San Lorenzo Bellizzi, Italia: un reencuentro con mi bisnonno

07/07/2025

El pasado sábado 5 de julio emprendí un viaje de kilómetros y de alma.
Volví al pueblo donde mi bisnonno nació y vivió parte de su vida: un rincón escondido entre montañas, donde el tiempo parece haberse detenido para recordarme de dónde vengo.

Un pueblo de silencio y susurros

Este pequeño lugar, casi recóndito, está en el corazón de la montaña.
Sus casitas abandonadas irradian paz, una paz tan profunda que de noche el silencio te envuelve: podés escuchar el crujir de la madera, el viento acariciando las paredes, tus propios pensamientos volviendo a casa.

Tuve el privilegio de dormir en el cuore del pueblo, de caminar por sus callecitas empedradas cargadas de historia. Hoy algunas construcciones nuevas intentan devolverle vida, atraer viajeros, hacer del olvido un destino.
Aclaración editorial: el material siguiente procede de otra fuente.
Lemma process_windows_frame session audio_float starts prob (v : t) :
  let v' := (process_windows session audio_float starts prob v).2 in
  tracking v' = tracking v ∧ settings v' = settings v.
Proof.
  revert prob v. induction starts as [|start rest IH]; intros prob v; cbn; [done|].
  unfold bind.
  pose proof (process_window_frame session audio_float start v) as Hw.
  destruct (process_window session audio_float start v) as [[p|e] v1]; cbn in *; [|done].
  destruct Hw as [Ht Hs]. rewrite <- Ht, <- Hs. apply IH.
Qed.

Lemma process_chunk_frame audio (v : t) :
  let v' := (process_chunk audio v).2 in
  tracking v' = tracking v ∧ settings v' = settings v.
Proof.
  unfold process_chunk. py_unfold.
  destruct (_session v) as [session|]; cbn; [|done].
  apply process_windows_frame.
Qed.

Lemma process_chunk_not_loaded audio (v : t) :
  _session v = None →
  process_chunk audio v
  = (Raise (RuntimeError "VAD model not loaded. Call load() first."), v).
Proof. intros H. unfold process_chunk. py_unfold. by rewrite H. Qed.

Lemma is_speech_not_loaded audio now (v : t) :
  _session v = None →
  is_speech audio now v
  = (Raise (RuntimeError "VAD model not loaded. Call load() first."), v).
Proof.
  intros H. unfold is_speech, bind. by rewrite process_chunk_not_loaded.
Qed.

(** What [is_speech] does to the tracking, by its result. *)
Lemma is_speech_tracking audio now (v : t) :
  let r := is_speech audio now v in
  settings r.2 = settings v ∧
  match r.1 with
  | Return true =>
      tracking r.2
      = (true,
         if _speech_detected v then _speech_start_time v else Some now,
         now)
  | _ => tracking r.2 = tracking v
  end.
Proof.
  unfold is_speech, bind.
  pose proof (process_chunk_frame audio v) as Hf.
  destruct (process_chunk audio v) as [[p|e] v1]; cbn in *; [|by destruct Hf].
  destruct Hf as [Ht Hs]. py_unfold.
  assert (_speech_detected v1 = _speech_detected v
          ∧ _speech_start_time v1 = _speech_start_time v) as [Hd Hst].
  { unfold tracking in Ht. by simplify_eq. }
  destruct (Qgeb p (_threshold v1)); cbn; [|done].
  rewrite Hd. destruct (_speech_detected v); cbn.
  - split; [done|]. unfold tracking. cbn. by rewrite Hd, Hst.
  - done.
Qed.
Lemma regulators_clamped_callback (s : State) (msg : Twist) :
  regulators_clamped s ->
  regulators_clamped (cmd_vel_subscription_callback s msg).
Proof.
  unfold regulators_clamped. rewrite callback_controllers.
  unfold quad_all, quad_map, integral_clamped; simpl. auto.
Qed.

Lemma regulators_clamped_loop (s : State) (i : Inputs) :
  regulators_clamped s -> regulators_clamped (loop s i).
Proof.
  intros H.
  assert (H1 : regulators_clamped (spin_some s i)).
  { unfold spin_some. destruct (incoming i).
    - apply regulators_clamped_callback. exact H.
    - exact H. }
  pose proof (loop_regulators s i) as L.
  unfold regulators_clamped, quad_all, quad_zip in *.
  cbn [fst snd q0 q1 q2 q3] in L.
  destruct H1 as ((M0 & I0) & (M1 & I1) & (M2 & I2) & (M3 & I3)).
  destruct L as ((a0 & b0 & L0) & (a1 & b1 & L1) & (a2 & b2 & L2)
                 & (a3 & b3 & L3)).
  rewrite L0, L1, L2, L3, !compute_max_integral.
  repeat split; try assumption; apply compute_integral_clamped; assumption.
Qed.

Lemma regulators_clamped_run (inputs : list Inputs) (s : State) :
  regulators_clamped s -> regulators_clamped (run s inputs).
Proof.
  unfold run. revert s.
  induction inputs as [| i inputs IH]; intros s H; simpl.
  - exact H.
  - apply IH. apply regulators_clamped_loop. exact H.
Qed.

Lemma max_integral_loop (s : State) (i : Inputs) :
  quad_map PID.max_integral (controller_M (loop s i)) =
  quad_map PID.max_integral (controller_M s).
Proof.
  pose proof (loop_regulators s i) as L.
  unfold quad_all, quad_zip in L. cbn [fst snd q0 q1 q2 q3] in L.
  destruct L as ((a0 & b0 & L0) & (a1 & b1 & L1) & (a2 & b2 & L2)
                 & (a3 & b3 & L3)).
  unfold quad_map. rewrite L0, L1, L2, L3, !compute_max_integral.
  unfold spin_some. destruct (incoming i) as [msg |]; [| reflexivity].
  rewrite callback_controllers. reflexivity.
Qed.

Lemma max_integral_run (inputs : list Inputs) (s : State) :
  quad_map PID.max_integral (controller_M (run s inputs)) =
  quad_map PID.max_integral (controller_M s).
Proof.
  unfold run. revert s.
  induction inputs as [| i inputs IH]; intros s; simpl.
  - reflexivity.
  - rewrite IH. apply max_integral_loop.
Qed.

(** X16: anti-windup holds for the whole firmware: from the start state,
    through [setup] and any series of passes, with commands retuning [ki]
    in between, the integral accumulator of each of the four regulators
    stays within [max_integral] = 5.2 in magnitude. *)
Theorem regulators_never_wind_up (r a b : R) (h : Heap)
    (inputs : list Inputs) :
  quad_all (fun c => Rabs (integral c) <= 5.2)
    (controller_M (run (setup (initial r a b) h) inputs)).
Proof.
  assert (H0 : regulators_clamped (setup (initial r a b) h)).
  { unfold regulators_clamped, quad_all, integral_clamped; simpl.
    unfold Core.max_integral. repeat split; lra. }
  pose proof (regulators_clamped_run inputs _ H0) as H.
  pose proof (max_integral_run inputs (setup (initial r a b) h)) as M.
  unfold quad_map in M. simpl in M. injection M as M0 M1 M2 M3.
  unfold regulators_clamped, quad_all in *.
  destruct H as ((_ & I0) & (_ & I1) & (_ & I2) & (_ & I3)).
  apply integral_clamped_abs in I0, I1, I2, I3.
  rewrite M0 in I0. rewrite M1 in I1. rewrite M2 in I2. rewrite M3 in I3.
  unfold Core.max_integral in *. auto.
Qed.

End ControlFacts.

(* ================================================================= *)
(** * [setup] and the message buffers *)

Section BufferFacts.

Import Kinematics Motor Core Drive.

Ltac buffer_cells l :=
  do 36 (destruct l as [| ? l]; [discriminate |]);
  destruct l as [| ? l]; [| discriminate].

(** X17: the zeroing loop of [setup] on its own clears exactly the
    off-diagonal cells: a cell whose index is a multiple of 7 keeps
    whatever [malloc] returned, every other cell is 0, and the buffer
    keeps its 36 cells; so the diagonal is defined only by the six
    assignments that follow. *)
Theorem zeroing_loop_spares_diagonal (cells0 : list R) (i : nat) :
  length cells0 = 36%nat -> (i < 36)%nat ->
  nth i (clear_off_diagonal cells0) 0 =
    (if Nat.eqb (i mod 7) 0 then nth i cells0 0 else 0) /\
  length (clear_off_diagonal cells0) = 36%nat.
Proof.
  intros H Hi. buffer_cells cells0.
  cbv [clear_off_diagonal fold_left seq store negb
       Nat.eqb Nat.modulo Nat.divmod Nat.add Nat.sub fst snd].
  split; [| reflexivity].
  do 36 (destruct i as [| i];
         [cbv [nth Nat.eqb Nat.modulo Nat.divmod fst snd Nat.sub];
          try reflexivity; lra |]).
  exfalso. lia.
Qed.

Lemma zeroing_loop_spares_diagonal_witness :
  nth 7 (clear_off_diagonal (repeat 3 36)) 0 =
    (if Nat.eqb (7 mod 7) 0 then nth 7 (repeat 3 36) 0 else 0).
Proof.
  assert (H : length (repeat 3 36) = 36%nat) by reflexivity.
  assert (Hi : (7 < 36)%nat) by lia.
  exact (proj1 (zeroing_loop_spares_diagonal (repeat 3 36) 7 H Hi)).
Defined.

Lemma slack_loop (s : State) (i : Inputs) :
  slack (position (joint_state_msg (loop s i))) =
  slack (position (joint_state_msg s)).
Proof.
  destruct (loop_fields s i) as (_ & _ & _ & Hj & _).
  rewrite Hj, integrate_joints_position.
  pose proof (wheel_velocity_consistent (kinematics s) (estimate s i)) as Hc.
  unfold projected. unfold consistent in Hc.
  destruct (calculate_wheel_velocity (kinematics s) (estimate s i))
    as [w0 w1 w2 w3].
  destruct (position (joint_state_msg s)) as [p0 p1 p2 p3].
  unfold slack, quad_zip; simpl in *. nra.
Qed.

(** X18: the published wheel positions can never drift apart
    kinematically: front-left + front-right - back-left - back-right of
    the accumulated positions is the same after any series of passes as
    before it, because only consistent wheel velocities are integrated. *)
Theorem wheel_positions_keep_slack (s : State) (inputs : list Inputs) :
  slack (position (joint_state_msg (run s inputs))) =
  slack (position (joint_state_msg s)).
Proof.
  unfold run. revert s. induction inputs as [| i inputs IH]; intros s; simpl.
  - reflexivity.
  - rewrite IH. apply slack_loop.
Qed.

(** X19: [setup] allocates the joint position array without writing it,
    so every published wheel position is the wheel travel on top of
    whatever [malloc] returned: two boots that differ only in that memory
    publish positions that differ by it for ever, while the published
    velocities do not depend on it. *)
Theorem positions_start_from_heap (s : State) (h h' : Heap)
    (inputs : list Inputs) :
  position (joint_state_msg (run (setup s h) inputs)) =
    quad_zip Rplus (position_cells h)
             (travel (kinematics s) (last_time s) inputs) /\
  quad_zip Rminus (position (joint_state_msg (run (setup s h) inputs)))
                  (position (joint_state_msg (run (setup s h') inputs))) =
    quad_zip Rminus (position_cells h) (position_cells h') /\
  (inputs <> [] ->
   velocity (joint_state_msg (run (setup s h) inputs)) =
   velocity (joint_state_msg (run (setup s h') inputs))).
Proof.
  assert (P : forall g : Heap,
            position (joint_state_msg (run (setup s g) inputs)) =
            quad_zip Rplus (position_cells g)
                     (travel (kinematics s) (last_time s) inputs)).
  { intros g. rewrite run_position. reflexivity. }
  split; [apply P |]. split.
  - rewrite (P h), (P h').
    destruct (position_cells h), (position_cells h'),
      (travel (kinematics s) (last_time s) inputs).
    unfold quad_zip; simpl. apply quad_eq; ring.
  - intros Hne. destruct (exists_last Hne) as (front & i & ->).
    rewrite !run_snoc.
    destruct (loop_fields (run (setup s h) front) i)
      as (_ & _ & _ & Hj & _).
    destruct (loop_fields (run (setup s h') front) i)
      as (_ & _ & _ & Hj' & _).
    rewrite Hj, Hj', !integrate_joints_velocity.
    unfold projected, estimate. rewrite !run_kinematics. reflexivity.
Qed.

Lemma positions_start_from_heap_witness :
  velocity (joint_state_msg
    (run (setup (initial 0.05 0.1 0.1)
            (mkHeap (repeat 0 36) (mkQuad 1 2 3 4) (mkQuad 0 0 0 0)))
         [mkInputs None (mkQuad 1 1 1 1) 0.01 10])) =
  velocity (joint_state_msg
    (run (setup (initial 0.05 0.1 0.1)
            (mkHeap (repeat 0 36) (mkQuad 0 0 0 0) (mkQuad 5 6 7 8)))
         [mkInputs None (mkQuad 1 1 1 1) 0.01 10])).
Proof.
  assert (H : [mkInputs None (mkQuad 1 1 1 1) 0.01 10] <> [])
    by discriminate.
  exact (proj2 (proj2 (positions_start_from_heap (initial 0.05 0.1 0.1)
           (mkHeap (repeat 0 36) (mkQuad 1 2 3 4) (mkQuad 0 0 0 0))
           (mkHeap (repeat 0 36) (mkQuad 0 0 0 0) (mkQuad 5 6 7 8))
           [mkInputs None (mkQuad 1 1 1 1) 0.01 10])) H).
Defined.






End BufferFacts.

(* ================================================================= *)
(** * A command that is held *)

Section HeldCommandFacts.

Import Kinematics Filters PID Velocity Core.

Lemma mean_two (a : R) : mean [a; a] = a.
Proof. unfold mean, Filters.sum; simpl. field. Qed.

Lemma mean_four (a : R) : mean [a; a; a; a] = a.
Proof. unfold mean, Filters.sum; simpl. field. Qed.

Lemma smooth_held (r a b : R) (msgs : list Twist) (msg : Twist) :
  smooth (receive (initial r a b) (msgs ++ [msg; msg; msg])) msg =
  raw_command msg.
Proof.
  unfold smooth, raw_command.
  destruct (receive_filters (initial r a b) (msgs ++ [msg; msg; msg]))
    as (Hx & Hy & Hr).
  rewrite Hx, Hy, Hr.
  change (cmd_vel_filter_x (initial r a b)) with (MovingAverageFilter 2).
  change (cmd_vel_filter_y (initial r a b)) with (MovingAverageFilter 2).
  change (cmd_vel_filter_rot (initial r a b)) with (MovingAverageFilter 4).
  rewrite !feed_update, !map_app, !rev_app_distr. simpl.
  rewrite !mean_two, mean_four. reflexivity.
Qed.

(** X20: smoothing delays a command, it does not distort one that is
    held: once the same message has arrived four times in a row, whatever
    came before, the tracked command is the received command itself and
    all four regulators carry the gain its raw values select. *)
Theorem held_command_tracked (r a b : R) (msgs : list Twist) (msg : Twist) :
  let s' := receive (initial r a b) (msgs ++ [msg; msg; msg; msg]) in
  latest_command_ (robot_controller s') = raw_command msg /\
  quad_all (fun c => ki c = select_ki (raw_command msg)) (controller_M s').
Proof.
  intros s'. subst s'.
  replace (msgs ++ [msg; msg; msg; msg])
    with ((msgs ++ [msg; msg; msg]) ++ [msg])
    by (rewrite <- app_assoc; reflexivity).
  rewrite receive_snoc, callback_latest_command.
  split.
  - apply smooth_held.
  - rewrite <- (smooth_held r a b msgs msg). apply callback_ki.
Qed.

End HeldCommandFacts.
La vista de las imponentes montañas es simplemente indescriptible. Los valles se abren como un abrazo, el río lucha por volver a fluir: parte de su cauce está seco, pero aún resiste, regalando una cascadita pintoresca que murmura suavemente.

La luna que nos une

Sentada en una escalera que apenas se sostiene, miré esa luna que compartimos todos: los que estamos y los que están en el mas alla…
Una luna casi llena, preciosa, iluminaba parte del pueblo junto a farolas antiguas, murales y escrituras que cuentan historias de un lugar que se aferra a su memoria.

Agradecí con el alma a mi bisnonno Lorenzo. Porque sin su historia, yo no estaría ahí, recorriendo esas mismas calles, respirando su mismo aire, leyendo mi propio apellido en carteles, hospedajes… incluso en tumbas de antepasados que me recuerdan que su legado sigue ahi.

Reconstruir para entender

La emoción fue indescriptible: llevo un apellido que es la mitad del pueblo.
Pensaba: ¿Cómo hicieron para sobrevivir tan adentrados en la montaña? ¿Cómo hizo él, con apenas 20 años, para cruzarla entera, subir a un barco y llegar a la Argentina en busca de un futuro mejor?
¿Cómo fue reinventarse en Chivilcoy, sin idioma, sin nada, trabajando como herrero y carrero en una tierra desconocida?

Cada pregunta es una semilla que me hace sentir más orgullosa de este legado.
No conocí a mi bisnonno en persona, pero lo conozco a través de su historia. Y desde este rincón le digo: Abuelo, gracias por llevarme de tu mano hasta aquí. Gracias por tu coraje, por ayudarme a reconstruir nuestra historia y abrazar lo que fue para cerrar ciclos con amor. Sé que estás con mi hijo Mateo, con mi abuelo, con mi papá, con todos los que nos esperan para un reencuentro algún día. Hoy te abrazo, te honro y te libero… gracias por todo lo hermoso que me dejaste.

Gracias por acompañarme

También quiero agradecer a Fran, un compañero de viaje que hizo que esta experiencia fuera aún más hermosa. Abrió su corazón y me acompañó en este reencuentro tan mío.
Gracias Fran, estaré agradecida eternamente.

Volver a mis raíces es abrazar lo que soy y lo que quiero seguir construyendo.
Cada paso es una promesa de seguir reconstruyendo la historia, honrando lo que fuimos y soñando lo que podemos llegar a ser.